(LISTED ENTRIES begins)
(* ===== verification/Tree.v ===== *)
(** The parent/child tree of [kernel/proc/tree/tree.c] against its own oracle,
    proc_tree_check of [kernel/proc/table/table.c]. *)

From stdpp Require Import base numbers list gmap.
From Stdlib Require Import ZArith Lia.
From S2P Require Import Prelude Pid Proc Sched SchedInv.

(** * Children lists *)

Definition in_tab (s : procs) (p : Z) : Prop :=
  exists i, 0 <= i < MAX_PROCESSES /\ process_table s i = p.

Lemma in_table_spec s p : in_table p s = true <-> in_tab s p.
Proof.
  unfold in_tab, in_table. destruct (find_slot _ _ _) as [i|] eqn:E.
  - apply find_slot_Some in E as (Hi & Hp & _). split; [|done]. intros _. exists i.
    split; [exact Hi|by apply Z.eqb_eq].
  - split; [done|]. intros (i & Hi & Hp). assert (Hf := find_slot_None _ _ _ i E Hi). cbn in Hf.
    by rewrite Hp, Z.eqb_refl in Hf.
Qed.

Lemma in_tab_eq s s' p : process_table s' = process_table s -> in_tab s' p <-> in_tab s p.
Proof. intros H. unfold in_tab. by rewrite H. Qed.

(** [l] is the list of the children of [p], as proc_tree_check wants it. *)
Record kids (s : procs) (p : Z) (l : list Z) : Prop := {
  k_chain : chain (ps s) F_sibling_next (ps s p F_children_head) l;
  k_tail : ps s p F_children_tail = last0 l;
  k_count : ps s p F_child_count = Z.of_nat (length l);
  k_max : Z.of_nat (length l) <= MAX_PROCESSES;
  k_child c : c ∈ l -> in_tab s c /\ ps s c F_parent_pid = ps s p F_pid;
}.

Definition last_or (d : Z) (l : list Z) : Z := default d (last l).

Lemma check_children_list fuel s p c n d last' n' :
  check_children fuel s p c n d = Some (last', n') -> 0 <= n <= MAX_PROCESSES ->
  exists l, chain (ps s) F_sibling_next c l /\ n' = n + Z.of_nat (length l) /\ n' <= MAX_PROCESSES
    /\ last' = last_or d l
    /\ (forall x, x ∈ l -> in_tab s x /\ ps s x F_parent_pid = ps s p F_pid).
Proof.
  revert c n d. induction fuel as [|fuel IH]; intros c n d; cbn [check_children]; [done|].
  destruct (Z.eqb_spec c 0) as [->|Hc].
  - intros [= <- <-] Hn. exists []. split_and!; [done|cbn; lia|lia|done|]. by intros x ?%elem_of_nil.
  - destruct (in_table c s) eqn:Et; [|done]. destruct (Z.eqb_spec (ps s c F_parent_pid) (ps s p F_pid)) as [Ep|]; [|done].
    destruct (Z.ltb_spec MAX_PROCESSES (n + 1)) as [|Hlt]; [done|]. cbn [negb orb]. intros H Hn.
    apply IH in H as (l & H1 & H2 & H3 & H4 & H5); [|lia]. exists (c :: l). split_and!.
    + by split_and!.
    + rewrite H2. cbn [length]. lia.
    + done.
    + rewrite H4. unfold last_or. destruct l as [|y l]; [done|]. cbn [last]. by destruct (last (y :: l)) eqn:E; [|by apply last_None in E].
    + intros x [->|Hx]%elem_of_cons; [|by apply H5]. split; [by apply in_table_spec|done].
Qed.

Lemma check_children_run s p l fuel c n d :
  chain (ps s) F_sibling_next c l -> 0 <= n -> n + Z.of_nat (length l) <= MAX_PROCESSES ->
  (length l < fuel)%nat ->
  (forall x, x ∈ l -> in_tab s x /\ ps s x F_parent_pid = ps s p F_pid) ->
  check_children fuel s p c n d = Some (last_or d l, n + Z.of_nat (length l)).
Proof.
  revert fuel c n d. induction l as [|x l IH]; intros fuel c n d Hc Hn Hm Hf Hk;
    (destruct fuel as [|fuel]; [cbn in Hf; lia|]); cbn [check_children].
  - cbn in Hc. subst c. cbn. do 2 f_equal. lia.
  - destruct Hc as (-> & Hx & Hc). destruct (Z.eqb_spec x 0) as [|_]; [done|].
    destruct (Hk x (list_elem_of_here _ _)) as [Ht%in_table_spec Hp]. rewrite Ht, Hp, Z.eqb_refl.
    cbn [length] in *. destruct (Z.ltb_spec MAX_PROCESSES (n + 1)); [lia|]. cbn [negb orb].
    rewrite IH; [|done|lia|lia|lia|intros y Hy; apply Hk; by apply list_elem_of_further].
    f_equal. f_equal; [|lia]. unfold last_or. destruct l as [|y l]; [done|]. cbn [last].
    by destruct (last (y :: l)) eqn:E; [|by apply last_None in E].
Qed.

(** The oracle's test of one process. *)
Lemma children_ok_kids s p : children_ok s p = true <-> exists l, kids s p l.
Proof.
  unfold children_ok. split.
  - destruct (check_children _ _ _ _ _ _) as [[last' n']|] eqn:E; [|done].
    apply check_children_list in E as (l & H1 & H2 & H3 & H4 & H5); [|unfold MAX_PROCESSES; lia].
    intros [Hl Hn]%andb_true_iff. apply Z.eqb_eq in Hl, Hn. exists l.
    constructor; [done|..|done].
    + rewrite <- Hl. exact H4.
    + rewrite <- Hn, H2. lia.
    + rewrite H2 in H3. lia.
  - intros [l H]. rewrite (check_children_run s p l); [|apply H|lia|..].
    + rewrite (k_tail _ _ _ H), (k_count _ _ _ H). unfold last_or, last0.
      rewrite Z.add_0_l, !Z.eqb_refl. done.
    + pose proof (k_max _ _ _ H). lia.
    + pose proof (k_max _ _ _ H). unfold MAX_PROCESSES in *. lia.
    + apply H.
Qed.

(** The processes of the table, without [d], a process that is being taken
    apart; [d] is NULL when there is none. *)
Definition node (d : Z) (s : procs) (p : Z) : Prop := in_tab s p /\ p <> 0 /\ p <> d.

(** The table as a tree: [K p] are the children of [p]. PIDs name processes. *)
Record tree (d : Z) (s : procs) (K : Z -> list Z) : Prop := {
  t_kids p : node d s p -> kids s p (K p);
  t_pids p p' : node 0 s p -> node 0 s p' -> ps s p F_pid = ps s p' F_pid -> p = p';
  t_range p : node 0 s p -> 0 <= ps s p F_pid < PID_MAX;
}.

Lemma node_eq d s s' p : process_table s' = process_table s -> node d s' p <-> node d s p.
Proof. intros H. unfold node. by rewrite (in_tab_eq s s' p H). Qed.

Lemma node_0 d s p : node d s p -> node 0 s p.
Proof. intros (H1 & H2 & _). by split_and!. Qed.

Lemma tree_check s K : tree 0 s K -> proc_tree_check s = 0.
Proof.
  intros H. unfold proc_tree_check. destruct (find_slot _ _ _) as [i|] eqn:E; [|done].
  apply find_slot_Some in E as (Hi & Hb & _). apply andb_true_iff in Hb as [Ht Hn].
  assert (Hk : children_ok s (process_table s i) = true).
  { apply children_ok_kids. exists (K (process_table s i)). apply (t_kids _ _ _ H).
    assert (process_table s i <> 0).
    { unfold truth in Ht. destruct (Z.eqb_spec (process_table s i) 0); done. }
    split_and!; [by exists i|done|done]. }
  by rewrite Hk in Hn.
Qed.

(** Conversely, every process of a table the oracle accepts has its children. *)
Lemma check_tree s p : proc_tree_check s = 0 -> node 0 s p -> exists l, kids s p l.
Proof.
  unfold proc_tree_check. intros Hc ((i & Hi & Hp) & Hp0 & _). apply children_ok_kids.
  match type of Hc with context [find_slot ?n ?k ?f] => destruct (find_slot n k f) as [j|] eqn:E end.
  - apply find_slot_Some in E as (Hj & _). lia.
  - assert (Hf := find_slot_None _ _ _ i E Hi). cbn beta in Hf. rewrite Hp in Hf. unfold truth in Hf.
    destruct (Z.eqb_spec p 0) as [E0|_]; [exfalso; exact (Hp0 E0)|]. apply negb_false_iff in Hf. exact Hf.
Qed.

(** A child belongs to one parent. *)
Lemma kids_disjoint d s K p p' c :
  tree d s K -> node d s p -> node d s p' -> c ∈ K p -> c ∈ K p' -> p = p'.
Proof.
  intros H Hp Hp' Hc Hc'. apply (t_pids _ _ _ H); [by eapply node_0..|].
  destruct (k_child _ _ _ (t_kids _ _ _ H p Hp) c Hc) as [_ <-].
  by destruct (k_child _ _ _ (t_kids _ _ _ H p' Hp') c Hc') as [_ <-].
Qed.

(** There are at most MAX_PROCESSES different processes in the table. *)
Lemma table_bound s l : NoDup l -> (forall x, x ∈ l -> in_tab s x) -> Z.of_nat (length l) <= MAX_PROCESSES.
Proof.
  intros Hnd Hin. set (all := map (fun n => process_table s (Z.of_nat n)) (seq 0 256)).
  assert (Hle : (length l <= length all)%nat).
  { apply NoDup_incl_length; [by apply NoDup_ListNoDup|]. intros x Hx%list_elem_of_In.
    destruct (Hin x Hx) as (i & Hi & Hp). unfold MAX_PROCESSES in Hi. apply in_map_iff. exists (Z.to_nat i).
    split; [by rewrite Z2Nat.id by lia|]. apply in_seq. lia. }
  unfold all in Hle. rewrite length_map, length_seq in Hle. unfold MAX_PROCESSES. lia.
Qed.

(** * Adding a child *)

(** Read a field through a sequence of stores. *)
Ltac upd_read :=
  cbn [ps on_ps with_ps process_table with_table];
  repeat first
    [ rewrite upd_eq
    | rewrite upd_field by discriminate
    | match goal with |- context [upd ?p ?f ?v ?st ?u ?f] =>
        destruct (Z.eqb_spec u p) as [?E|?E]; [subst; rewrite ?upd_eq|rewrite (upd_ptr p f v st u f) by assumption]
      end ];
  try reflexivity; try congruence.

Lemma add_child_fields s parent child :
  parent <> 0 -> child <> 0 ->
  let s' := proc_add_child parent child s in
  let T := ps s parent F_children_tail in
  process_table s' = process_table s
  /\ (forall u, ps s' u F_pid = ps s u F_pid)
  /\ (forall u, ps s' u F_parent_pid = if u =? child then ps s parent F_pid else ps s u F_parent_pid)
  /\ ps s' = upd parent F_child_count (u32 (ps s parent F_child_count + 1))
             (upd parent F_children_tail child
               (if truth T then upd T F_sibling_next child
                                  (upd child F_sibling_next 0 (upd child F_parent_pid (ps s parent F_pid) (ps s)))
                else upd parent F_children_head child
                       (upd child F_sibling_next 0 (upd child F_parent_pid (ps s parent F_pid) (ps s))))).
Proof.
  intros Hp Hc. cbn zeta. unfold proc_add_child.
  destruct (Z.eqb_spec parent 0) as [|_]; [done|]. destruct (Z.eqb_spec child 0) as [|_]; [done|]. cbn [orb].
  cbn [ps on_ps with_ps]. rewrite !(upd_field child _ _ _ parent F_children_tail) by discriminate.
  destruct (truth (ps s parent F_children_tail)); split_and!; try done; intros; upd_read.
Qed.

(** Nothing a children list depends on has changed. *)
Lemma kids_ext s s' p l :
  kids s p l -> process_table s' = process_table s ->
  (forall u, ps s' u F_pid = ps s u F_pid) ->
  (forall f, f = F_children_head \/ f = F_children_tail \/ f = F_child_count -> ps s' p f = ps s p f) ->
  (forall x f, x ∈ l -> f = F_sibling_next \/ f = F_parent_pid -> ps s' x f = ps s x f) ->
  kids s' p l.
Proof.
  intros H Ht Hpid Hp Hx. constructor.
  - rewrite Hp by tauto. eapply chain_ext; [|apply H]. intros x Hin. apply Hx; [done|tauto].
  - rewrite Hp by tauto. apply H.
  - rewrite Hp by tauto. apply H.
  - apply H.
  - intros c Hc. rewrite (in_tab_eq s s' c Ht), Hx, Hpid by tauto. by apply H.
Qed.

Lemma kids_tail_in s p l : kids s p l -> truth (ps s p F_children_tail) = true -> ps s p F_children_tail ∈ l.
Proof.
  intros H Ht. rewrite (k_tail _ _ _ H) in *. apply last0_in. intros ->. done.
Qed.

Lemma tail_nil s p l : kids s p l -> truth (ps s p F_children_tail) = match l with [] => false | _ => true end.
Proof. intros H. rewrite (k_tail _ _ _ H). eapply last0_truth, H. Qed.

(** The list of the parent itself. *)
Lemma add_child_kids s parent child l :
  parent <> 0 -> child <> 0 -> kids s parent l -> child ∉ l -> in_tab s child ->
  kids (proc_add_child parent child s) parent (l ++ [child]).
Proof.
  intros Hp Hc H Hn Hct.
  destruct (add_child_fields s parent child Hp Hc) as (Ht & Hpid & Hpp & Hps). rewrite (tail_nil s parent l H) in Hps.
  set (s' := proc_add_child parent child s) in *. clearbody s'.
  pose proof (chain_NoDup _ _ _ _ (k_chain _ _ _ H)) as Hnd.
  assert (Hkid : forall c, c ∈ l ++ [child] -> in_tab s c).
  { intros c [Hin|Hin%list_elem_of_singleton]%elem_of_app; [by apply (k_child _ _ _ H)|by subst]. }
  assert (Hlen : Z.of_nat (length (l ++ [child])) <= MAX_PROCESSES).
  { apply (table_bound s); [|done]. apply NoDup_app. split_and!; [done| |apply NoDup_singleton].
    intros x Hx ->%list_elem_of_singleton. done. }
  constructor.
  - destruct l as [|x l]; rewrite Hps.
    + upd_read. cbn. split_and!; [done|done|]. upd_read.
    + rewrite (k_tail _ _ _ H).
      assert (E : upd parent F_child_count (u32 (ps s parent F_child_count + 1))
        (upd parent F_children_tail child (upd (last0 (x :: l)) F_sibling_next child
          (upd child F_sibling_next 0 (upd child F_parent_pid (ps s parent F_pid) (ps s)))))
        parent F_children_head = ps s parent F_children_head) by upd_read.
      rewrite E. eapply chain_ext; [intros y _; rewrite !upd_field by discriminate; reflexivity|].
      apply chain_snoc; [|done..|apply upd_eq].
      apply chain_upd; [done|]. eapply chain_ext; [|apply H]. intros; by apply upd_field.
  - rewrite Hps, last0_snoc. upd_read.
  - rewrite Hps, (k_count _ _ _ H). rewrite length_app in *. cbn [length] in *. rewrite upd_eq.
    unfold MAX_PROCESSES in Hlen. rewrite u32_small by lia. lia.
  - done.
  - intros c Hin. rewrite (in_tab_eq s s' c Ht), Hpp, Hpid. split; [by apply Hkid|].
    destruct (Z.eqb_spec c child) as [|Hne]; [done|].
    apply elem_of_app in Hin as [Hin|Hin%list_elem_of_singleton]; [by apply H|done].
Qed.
(LISTED ENTRIES ends)
__ACTION ITEM__
State the number of lines above that contain "Require". Write nothing besides it.

__EXERCISE ANSWER__
3